╔══

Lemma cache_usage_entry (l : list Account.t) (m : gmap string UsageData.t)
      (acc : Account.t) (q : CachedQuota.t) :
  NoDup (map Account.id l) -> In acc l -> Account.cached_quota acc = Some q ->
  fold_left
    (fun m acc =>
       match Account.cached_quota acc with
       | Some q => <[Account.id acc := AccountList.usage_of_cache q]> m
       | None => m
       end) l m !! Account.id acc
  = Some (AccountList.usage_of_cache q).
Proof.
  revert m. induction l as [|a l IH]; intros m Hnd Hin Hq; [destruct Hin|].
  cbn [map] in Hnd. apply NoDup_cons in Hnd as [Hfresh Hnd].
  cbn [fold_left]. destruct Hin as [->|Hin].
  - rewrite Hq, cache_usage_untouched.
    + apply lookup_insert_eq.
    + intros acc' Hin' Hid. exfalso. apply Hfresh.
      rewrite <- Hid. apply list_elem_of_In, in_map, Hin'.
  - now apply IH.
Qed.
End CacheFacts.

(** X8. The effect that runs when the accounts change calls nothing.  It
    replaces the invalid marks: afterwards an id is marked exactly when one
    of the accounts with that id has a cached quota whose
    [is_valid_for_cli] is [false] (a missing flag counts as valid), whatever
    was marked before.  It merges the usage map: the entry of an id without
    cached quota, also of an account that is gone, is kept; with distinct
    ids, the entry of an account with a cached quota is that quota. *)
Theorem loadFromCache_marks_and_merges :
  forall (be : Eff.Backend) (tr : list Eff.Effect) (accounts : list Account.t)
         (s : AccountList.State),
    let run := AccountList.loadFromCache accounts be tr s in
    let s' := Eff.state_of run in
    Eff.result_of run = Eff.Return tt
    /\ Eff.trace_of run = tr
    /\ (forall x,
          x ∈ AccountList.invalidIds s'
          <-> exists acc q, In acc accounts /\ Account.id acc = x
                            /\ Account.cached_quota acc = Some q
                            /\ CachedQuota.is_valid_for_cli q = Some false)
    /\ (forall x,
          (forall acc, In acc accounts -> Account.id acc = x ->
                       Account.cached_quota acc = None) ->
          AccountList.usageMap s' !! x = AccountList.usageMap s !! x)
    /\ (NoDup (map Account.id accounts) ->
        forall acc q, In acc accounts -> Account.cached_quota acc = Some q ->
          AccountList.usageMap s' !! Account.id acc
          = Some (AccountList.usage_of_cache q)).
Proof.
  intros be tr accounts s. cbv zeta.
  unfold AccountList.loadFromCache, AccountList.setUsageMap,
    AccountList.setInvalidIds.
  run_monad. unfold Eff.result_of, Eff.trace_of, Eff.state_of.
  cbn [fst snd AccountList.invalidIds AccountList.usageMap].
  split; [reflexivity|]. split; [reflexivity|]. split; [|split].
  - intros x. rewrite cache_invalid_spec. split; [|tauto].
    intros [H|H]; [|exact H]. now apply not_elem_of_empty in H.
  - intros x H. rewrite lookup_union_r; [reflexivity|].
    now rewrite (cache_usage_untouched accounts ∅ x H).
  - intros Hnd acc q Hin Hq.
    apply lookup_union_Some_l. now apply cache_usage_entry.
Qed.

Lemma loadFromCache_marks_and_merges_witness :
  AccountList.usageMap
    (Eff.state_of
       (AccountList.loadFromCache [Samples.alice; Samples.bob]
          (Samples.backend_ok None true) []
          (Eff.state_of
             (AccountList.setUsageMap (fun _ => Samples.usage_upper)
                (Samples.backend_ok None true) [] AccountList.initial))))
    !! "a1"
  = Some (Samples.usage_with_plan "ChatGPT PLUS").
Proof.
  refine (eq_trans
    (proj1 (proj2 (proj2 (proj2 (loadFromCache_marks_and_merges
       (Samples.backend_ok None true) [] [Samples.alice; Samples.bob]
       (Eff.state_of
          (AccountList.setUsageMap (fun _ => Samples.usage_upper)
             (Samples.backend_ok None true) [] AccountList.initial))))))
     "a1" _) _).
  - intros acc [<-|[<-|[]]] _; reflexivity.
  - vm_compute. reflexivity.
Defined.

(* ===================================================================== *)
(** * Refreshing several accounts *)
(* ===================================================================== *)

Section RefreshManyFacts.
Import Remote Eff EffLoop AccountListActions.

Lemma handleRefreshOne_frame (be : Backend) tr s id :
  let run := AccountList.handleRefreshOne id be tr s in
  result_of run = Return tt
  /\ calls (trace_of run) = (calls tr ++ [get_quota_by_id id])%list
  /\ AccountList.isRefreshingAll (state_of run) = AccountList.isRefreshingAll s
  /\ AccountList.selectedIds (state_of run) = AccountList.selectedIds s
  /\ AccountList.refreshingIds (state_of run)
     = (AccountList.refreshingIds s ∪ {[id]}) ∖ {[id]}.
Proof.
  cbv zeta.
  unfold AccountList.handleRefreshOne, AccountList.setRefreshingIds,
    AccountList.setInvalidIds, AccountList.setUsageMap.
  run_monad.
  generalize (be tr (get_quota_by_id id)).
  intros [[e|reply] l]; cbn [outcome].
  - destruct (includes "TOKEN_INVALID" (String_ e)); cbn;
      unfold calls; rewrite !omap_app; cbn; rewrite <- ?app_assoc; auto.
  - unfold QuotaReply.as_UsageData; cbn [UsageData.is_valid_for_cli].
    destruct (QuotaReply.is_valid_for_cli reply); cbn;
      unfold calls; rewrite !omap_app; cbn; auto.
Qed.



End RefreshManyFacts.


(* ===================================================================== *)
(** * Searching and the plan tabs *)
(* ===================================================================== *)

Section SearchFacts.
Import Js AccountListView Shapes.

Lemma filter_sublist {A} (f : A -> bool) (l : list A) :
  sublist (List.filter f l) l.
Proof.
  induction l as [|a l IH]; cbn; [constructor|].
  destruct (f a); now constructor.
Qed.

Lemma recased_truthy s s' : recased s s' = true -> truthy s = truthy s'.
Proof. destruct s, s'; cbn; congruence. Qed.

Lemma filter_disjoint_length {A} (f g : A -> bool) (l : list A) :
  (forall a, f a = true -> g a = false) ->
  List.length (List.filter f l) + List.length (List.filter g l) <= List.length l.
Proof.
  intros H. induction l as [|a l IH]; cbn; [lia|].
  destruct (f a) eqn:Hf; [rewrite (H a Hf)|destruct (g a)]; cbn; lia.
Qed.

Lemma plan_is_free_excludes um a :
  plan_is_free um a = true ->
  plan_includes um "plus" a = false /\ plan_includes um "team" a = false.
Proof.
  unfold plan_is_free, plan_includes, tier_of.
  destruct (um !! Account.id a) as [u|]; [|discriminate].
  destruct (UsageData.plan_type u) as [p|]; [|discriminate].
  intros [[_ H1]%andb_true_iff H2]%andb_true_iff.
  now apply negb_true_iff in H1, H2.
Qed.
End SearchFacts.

╚══

» What you will do: Which of the lines above hold the string "marked"? Copy each one.

» Written reply:
    replaces the invalid marks: afterwards an id is marked exactly when one
    was marked before.  It merges the usage map: the entry of an id without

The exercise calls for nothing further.